YOUR OBJECTIVE: Copy each line below in which the word "induction" occurs.

Collected data entries
*** Block opens ***
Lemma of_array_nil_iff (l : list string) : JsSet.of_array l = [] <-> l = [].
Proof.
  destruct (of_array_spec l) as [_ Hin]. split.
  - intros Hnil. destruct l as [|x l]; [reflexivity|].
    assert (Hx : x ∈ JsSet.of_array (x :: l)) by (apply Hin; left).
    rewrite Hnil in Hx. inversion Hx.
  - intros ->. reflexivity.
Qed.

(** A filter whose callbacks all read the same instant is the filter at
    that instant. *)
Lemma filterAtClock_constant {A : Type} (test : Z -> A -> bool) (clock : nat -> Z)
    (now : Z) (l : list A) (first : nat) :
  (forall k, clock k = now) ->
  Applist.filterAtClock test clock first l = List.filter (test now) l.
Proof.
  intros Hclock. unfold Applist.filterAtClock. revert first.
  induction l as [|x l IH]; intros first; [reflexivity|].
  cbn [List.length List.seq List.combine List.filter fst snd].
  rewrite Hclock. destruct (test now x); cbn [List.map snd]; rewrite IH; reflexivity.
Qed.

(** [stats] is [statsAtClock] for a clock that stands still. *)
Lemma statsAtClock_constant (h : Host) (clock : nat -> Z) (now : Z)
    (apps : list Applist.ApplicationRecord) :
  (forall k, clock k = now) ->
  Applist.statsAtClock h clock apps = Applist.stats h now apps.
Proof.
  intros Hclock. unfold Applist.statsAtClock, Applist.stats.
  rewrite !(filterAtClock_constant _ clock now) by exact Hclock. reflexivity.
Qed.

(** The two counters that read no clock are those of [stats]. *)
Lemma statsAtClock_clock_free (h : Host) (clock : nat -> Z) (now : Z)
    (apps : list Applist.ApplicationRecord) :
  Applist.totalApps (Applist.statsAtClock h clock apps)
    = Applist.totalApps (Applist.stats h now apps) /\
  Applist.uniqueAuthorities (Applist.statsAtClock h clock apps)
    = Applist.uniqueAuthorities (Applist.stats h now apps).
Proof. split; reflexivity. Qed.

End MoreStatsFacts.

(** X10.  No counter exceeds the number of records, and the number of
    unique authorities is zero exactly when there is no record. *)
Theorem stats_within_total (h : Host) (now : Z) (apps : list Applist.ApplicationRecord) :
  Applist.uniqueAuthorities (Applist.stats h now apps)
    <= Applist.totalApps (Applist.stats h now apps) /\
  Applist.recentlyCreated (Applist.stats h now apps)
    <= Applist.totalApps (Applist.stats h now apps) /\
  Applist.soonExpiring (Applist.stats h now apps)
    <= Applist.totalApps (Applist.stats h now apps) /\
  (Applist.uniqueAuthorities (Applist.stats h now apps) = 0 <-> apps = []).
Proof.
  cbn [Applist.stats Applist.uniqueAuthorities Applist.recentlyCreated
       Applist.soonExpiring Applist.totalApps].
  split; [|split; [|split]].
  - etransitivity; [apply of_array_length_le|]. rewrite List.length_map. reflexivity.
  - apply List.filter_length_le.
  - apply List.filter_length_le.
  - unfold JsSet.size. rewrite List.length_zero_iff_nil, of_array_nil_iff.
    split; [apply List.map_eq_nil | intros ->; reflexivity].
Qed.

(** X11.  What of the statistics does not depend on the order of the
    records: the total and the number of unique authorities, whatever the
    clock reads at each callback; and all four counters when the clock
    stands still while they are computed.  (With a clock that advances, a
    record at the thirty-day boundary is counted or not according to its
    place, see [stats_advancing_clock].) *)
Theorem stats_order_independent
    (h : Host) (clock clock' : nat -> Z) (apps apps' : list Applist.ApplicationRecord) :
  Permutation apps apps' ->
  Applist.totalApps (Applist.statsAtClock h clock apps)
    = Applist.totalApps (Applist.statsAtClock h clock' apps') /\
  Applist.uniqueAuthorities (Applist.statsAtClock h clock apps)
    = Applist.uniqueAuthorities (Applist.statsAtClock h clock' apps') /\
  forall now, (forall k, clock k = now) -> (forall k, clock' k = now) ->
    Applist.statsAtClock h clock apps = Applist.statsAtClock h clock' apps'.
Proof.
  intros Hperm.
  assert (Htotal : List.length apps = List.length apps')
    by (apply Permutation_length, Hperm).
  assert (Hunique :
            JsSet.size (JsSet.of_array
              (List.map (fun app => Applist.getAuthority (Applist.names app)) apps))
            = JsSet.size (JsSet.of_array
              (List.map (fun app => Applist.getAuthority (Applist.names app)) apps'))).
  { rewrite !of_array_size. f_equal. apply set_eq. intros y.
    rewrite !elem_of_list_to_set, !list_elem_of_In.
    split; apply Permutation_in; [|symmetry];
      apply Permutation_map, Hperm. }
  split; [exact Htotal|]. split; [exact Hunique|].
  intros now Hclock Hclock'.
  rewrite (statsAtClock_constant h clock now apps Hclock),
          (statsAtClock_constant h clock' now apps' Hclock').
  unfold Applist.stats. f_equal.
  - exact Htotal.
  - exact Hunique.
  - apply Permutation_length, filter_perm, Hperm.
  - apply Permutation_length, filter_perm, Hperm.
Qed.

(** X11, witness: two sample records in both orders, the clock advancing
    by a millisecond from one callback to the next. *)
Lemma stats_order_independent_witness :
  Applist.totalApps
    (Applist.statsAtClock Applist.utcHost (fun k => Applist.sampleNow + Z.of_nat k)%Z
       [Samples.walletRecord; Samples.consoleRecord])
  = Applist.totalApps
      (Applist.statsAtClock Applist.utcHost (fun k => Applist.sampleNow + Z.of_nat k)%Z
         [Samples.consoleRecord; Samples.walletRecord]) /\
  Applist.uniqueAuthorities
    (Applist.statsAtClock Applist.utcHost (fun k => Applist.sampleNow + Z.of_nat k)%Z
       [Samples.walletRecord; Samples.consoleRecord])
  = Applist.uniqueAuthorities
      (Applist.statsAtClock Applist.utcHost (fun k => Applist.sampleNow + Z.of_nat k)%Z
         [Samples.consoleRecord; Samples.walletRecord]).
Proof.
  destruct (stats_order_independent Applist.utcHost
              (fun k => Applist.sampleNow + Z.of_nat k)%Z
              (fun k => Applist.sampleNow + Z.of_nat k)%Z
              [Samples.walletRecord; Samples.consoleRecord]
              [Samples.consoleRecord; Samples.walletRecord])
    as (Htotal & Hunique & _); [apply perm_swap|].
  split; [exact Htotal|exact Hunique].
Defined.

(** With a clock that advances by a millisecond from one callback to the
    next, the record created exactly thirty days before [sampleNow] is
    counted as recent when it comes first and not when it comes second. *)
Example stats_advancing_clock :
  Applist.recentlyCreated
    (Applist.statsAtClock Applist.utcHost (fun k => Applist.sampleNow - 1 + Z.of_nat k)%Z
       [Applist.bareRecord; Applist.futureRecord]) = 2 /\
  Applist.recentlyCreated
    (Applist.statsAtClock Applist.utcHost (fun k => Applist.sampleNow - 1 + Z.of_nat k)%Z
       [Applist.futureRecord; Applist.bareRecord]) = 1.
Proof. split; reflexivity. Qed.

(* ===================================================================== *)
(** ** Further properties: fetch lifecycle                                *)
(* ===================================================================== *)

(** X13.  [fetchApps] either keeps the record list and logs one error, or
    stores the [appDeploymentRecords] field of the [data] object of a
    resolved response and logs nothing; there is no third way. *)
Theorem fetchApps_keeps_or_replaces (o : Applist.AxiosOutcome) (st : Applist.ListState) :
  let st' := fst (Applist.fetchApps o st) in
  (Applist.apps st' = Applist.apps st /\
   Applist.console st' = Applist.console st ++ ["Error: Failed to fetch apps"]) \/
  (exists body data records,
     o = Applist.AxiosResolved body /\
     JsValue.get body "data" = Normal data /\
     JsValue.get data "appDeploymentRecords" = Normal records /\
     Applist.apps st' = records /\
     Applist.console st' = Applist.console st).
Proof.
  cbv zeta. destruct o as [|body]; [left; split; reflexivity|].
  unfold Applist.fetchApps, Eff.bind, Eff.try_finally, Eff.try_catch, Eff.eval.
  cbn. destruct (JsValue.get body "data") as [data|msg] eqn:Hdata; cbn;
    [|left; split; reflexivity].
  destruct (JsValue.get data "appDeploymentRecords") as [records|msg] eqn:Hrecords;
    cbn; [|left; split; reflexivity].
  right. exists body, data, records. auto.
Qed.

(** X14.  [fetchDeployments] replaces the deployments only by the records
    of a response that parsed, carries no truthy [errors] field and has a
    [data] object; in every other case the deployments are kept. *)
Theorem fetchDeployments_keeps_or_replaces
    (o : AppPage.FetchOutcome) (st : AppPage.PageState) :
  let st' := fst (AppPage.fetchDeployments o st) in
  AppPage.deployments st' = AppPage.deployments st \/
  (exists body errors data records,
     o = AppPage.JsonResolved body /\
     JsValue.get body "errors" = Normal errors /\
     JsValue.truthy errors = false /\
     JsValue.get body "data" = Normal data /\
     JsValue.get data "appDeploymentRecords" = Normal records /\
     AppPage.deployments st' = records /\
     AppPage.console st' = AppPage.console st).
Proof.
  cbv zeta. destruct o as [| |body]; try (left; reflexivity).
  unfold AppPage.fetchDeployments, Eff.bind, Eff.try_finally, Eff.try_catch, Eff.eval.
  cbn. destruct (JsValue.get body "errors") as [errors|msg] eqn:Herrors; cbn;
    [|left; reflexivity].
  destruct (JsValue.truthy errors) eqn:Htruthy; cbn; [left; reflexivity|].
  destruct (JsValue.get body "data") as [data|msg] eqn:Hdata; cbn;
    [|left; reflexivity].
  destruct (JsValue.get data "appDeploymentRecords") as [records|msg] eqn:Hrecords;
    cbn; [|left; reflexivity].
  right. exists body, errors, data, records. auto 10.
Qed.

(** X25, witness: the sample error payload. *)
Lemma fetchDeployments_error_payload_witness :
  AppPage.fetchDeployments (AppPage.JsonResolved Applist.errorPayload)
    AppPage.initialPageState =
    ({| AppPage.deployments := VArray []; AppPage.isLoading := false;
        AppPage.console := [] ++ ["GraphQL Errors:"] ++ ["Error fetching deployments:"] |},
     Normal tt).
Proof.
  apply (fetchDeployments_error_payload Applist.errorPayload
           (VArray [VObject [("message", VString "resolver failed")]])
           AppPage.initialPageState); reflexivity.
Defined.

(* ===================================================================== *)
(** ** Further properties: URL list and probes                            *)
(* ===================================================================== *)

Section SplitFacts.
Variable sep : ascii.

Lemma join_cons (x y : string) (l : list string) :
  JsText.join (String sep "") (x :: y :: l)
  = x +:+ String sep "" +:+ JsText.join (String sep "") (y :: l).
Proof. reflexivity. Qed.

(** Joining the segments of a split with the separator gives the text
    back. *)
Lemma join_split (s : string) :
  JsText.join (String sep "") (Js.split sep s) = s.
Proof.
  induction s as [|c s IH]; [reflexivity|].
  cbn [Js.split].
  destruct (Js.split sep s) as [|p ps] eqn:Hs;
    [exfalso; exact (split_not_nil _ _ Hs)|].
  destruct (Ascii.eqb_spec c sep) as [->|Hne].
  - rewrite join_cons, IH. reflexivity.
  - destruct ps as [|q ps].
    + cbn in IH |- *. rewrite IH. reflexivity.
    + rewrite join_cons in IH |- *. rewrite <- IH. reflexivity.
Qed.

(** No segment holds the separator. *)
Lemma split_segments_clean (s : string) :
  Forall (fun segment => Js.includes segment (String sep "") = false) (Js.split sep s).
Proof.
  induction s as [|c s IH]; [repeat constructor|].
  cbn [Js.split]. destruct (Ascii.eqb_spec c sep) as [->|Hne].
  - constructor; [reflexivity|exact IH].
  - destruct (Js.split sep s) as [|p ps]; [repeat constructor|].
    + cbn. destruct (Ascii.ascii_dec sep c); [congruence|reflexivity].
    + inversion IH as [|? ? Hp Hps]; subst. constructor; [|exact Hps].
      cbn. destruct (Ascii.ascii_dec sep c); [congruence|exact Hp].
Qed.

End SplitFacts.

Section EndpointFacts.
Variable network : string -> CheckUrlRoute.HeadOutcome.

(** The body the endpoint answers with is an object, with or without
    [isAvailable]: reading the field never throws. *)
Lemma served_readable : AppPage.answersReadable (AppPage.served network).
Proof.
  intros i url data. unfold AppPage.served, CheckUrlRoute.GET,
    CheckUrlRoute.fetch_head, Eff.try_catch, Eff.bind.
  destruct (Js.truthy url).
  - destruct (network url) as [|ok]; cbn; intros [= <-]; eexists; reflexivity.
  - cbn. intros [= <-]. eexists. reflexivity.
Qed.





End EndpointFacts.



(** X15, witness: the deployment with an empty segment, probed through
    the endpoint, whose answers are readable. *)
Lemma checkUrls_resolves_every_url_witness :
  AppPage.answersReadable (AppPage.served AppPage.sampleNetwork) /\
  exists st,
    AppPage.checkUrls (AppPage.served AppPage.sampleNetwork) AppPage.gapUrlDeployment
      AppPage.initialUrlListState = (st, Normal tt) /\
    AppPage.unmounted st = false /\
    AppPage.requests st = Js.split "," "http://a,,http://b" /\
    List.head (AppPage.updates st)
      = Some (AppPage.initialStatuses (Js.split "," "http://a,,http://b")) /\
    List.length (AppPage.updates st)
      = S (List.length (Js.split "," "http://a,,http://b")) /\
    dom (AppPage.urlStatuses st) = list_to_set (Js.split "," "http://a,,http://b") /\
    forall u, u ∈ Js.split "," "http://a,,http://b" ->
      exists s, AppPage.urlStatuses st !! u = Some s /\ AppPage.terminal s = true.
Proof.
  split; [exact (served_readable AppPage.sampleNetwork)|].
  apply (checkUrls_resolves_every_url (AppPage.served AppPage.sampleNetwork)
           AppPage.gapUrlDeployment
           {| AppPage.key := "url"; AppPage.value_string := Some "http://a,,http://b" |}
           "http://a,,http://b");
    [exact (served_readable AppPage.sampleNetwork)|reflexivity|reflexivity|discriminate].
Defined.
*** Block closes ***
RESPONSE TO THE TASK:
  induction l as [|x l IH]; intros first; [reflexivity|].
  induction s as [|c s IH]; [reflexivity|].
  induction s as [|c s IH]; [repeat constructor|].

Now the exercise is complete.